**Work request:**
Below are some entries. Repeat exactly the lines from the one with "destruct t as [|b" through the one with "- split; [by", and only those.

=== Dataset records ===

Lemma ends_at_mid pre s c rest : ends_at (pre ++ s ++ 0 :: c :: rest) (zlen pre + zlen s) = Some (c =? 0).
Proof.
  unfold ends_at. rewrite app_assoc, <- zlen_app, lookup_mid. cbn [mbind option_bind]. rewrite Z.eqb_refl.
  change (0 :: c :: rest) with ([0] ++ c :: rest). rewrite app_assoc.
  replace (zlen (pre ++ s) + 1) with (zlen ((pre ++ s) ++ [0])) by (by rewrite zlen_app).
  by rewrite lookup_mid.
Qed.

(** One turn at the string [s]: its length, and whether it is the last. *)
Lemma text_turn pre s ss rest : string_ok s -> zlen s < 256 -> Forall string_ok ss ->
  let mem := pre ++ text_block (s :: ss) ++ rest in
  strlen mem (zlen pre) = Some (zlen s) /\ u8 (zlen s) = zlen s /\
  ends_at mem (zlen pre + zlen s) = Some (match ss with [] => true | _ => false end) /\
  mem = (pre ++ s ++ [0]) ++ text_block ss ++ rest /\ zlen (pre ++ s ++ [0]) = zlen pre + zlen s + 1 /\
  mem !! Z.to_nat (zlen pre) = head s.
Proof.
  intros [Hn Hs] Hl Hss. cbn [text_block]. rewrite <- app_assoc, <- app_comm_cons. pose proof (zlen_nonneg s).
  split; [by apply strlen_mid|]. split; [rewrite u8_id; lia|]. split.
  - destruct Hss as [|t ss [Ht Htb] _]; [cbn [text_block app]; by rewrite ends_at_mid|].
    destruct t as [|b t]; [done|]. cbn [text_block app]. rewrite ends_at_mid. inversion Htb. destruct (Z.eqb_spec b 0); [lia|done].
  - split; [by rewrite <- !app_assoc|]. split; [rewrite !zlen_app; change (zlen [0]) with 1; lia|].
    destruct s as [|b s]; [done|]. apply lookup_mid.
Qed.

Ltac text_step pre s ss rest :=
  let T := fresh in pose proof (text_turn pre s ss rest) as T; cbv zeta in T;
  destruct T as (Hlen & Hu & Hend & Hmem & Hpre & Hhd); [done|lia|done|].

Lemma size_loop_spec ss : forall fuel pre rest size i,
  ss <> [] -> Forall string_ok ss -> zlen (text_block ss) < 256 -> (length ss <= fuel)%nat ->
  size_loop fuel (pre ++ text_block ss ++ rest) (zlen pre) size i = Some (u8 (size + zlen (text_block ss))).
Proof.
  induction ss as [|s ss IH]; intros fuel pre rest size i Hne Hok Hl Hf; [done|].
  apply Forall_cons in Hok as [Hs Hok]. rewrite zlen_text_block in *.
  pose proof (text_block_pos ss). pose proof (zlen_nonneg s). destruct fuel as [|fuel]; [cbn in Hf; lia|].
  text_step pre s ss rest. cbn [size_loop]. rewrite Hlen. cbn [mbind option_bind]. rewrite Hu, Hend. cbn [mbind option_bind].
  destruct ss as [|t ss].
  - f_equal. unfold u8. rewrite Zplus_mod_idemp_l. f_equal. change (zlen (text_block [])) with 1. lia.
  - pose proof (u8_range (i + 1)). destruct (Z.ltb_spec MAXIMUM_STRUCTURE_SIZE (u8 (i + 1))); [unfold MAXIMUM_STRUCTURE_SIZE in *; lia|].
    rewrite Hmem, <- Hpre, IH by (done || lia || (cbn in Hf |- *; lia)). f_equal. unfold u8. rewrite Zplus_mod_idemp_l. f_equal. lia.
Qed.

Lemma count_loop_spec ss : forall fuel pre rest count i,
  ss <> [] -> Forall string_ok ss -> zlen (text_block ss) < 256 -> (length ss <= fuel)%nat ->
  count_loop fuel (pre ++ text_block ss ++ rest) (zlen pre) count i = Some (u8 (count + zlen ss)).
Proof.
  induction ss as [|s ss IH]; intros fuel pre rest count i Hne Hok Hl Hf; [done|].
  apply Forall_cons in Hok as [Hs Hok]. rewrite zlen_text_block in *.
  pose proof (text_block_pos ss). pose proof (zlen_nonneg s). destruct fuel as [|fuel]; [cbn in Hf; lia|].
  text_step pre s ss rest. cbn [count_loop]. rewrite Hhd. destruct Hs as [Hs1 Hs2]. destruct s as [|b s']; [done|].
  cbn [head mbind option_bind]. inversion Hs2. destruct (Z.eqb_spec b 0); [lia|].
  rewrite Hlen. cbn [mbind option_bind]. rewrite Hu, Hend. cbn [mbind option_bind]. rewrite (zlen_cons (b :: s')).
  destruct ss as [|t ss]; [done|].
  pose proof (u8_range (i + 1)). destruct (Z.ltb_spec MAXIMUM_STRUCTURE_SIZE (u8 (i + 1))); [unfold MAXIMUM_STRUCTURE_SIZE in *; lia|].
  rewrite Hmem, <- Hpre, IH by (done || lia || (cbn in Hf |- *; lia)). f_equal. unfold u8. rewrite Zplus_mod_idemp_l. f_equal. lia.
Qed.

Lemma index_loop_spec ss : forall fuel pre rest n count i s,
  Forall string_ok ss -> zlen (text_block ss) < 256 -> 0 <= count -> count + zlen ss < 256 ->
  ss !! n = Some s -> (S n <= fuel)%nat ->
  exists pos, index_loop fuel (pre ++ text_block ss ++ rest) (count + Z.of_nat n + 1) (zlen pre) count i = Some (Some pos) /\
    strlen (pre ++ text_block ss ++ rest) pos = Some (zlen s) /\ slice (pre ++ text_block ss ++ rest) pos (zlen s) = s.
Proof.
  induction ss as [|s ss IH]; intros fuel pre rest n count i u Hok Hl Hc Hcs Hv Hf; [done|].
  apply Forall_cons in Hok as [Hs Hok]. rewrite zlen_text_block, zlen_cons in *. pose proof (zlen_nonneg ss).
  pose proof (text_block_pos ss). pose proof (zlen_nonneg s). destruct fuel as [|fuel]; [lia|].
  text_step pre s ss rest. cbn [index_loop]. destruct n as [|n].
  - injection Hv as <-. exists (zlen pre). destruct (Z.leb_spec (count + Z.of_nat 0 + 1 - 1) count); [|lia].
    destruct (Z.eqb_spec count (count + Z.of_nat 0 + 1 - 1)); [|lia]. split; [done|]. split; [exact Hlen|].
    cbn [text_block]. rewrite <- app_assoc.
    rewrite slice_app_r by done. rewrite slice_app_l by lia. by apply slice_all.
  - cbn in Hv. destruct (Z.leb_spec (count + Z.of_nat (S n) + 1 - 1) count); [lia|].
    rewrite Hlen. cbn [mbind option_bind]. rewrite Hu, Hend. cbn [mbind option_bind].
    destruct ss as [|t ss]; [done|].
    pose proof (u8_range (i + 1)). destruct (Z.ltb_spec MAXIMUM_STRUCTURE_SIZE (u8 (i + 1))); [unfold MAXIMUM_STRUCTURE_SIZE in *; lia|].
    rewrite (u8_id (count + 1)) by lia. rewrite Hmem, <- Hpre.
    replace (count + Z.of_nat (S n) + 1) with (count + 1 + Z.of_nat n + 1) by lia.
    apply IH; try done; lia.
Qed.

===
=== Dataset records ===

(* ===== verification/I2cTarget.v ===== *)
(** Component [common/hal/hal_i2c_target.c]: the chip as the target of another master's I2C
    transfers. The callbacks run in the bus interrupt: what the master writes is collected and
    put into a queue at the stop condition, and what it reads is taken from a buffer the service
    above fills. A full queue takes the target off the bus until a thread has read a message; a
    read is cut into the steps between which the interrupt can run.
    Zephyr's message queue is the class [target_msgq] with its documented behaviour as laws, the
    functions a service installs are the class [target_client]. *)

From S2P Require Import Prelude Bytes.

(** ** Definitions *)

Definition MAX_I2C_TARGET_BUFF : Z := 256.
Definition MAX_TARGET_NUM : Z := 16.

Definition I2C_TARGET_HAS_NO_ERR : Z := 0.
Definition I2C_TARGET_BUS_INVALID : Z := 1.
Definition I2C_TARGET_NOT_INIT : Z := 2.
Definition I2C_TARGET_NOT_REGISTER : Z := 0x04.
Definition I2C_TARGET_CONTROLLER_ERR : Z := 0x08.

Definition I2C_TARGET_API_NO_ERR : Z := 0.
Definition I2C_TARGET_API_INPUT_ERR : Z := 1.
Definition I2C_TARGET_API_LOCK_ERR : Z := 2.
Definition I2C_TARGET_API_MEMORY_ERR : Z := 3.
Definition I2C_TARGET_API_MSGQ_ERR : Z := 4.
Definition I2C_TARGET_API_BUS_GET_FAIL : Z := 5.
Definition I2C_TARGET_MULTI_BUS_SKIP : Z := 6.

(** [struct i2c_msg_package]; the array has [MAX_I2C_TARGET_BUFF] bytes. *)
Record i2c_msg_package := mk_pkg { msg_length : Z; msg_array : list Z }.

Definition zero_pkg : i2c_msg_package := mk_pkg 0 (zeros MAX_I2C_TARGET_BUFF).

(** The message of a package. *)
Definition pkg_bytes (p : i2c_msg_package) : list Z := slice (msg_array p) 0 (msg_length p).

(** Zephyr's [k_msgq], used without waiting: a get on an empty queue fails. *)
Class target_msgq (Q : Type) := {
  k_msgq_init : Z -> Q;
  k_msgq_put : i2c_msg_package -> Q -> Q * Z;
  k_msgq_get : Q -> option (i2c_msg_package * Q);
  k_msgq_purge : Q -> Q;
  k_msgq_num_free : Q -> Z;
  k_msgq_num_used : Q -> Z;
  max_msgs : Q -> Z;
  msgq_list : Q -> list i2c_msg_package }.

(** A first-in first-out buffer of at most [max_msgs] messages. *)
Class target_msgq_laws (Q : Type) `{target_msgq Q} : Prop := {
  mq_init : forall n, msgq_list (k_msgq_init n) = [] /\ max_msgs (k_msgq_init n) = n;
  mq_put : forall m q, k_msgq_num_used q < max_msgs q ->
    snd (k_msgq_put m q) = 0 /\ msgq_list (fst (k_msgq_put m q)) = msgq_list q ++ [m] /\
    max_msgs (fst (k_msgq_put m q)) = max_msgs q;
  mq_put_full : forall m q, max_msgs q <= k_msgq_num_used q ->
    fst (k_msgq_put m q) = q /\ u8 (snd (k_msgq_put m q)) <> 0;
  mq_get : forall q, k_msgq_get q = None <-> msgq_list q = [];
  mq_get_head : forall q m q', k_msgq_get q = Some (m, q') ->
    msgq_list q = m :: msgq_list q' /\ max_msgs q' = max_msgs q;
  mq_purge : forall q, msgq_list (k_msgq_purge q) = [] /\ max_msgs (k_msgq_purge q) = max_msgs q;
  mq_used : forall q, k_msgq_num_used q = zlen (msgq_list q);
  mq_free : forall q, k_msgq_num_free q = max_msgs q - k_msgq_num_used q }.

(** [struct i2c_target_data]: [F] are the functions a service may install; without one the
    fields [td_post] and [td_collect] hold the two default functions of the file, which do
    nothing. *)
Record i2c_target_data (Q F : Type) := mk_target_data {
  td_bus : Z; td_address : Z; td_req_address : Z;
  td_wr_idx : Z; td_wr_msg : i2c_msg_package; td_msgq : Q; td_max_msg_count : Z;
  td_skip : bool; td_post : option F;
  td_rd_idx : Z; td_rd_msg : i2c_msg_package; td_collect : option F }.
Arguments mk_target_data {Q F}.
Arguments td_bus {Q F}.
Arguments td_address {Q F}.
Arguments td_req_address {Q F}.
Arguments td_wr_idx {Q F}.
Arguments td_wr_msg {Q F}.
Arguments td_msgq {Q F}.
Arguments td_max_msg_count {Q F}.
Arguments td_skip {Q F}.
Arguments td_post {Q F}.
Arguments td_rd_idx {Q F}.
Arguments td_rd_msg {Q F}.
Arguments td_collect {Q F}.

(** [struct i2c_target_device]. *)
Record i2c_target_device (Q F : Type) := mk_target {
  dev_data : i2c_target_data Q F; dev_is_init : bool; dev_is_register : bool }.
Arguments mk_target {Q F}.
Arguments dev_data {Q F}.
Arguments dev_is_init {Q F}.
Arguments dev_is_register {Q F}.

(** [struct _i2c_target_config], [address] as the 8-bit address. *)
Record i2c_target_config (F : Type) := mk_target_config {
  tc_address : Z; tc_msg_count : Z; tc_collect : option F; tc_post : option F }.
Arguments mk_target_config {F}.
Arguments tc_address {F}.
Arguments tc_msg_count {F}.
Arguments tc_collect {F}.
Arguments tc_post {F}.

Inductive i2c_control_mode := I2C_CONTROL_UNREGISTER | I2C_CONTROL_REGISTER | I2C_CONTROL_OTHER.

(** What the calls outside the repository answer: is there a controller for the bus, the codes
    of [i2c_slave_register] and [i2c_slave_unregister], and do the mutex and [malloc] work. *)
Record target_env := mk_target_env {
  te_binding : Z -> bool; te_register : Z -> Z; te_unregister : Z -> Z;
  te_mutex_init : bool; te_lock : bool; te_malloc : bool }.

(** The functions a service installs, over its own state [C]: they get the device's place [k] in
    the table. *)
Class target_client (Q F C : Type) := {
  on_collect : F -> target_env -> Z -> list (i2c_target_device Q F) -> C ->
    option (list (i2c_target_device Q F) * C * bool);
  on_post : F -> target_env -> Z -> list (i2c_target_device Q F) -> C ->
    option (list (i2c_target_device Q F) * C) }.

===

**Response:**
    destruct t as [|b t]; [done|]. cbn [text_block app]. rewrite ends_at_mid. inversion Htb. destruct (Z.eqb_spec b 0); [lia|done].
  - split; [by rewrite <- !app_assoc|]. split; [rewrite !zlen_app; change (zlen [0]) with 1; lia|].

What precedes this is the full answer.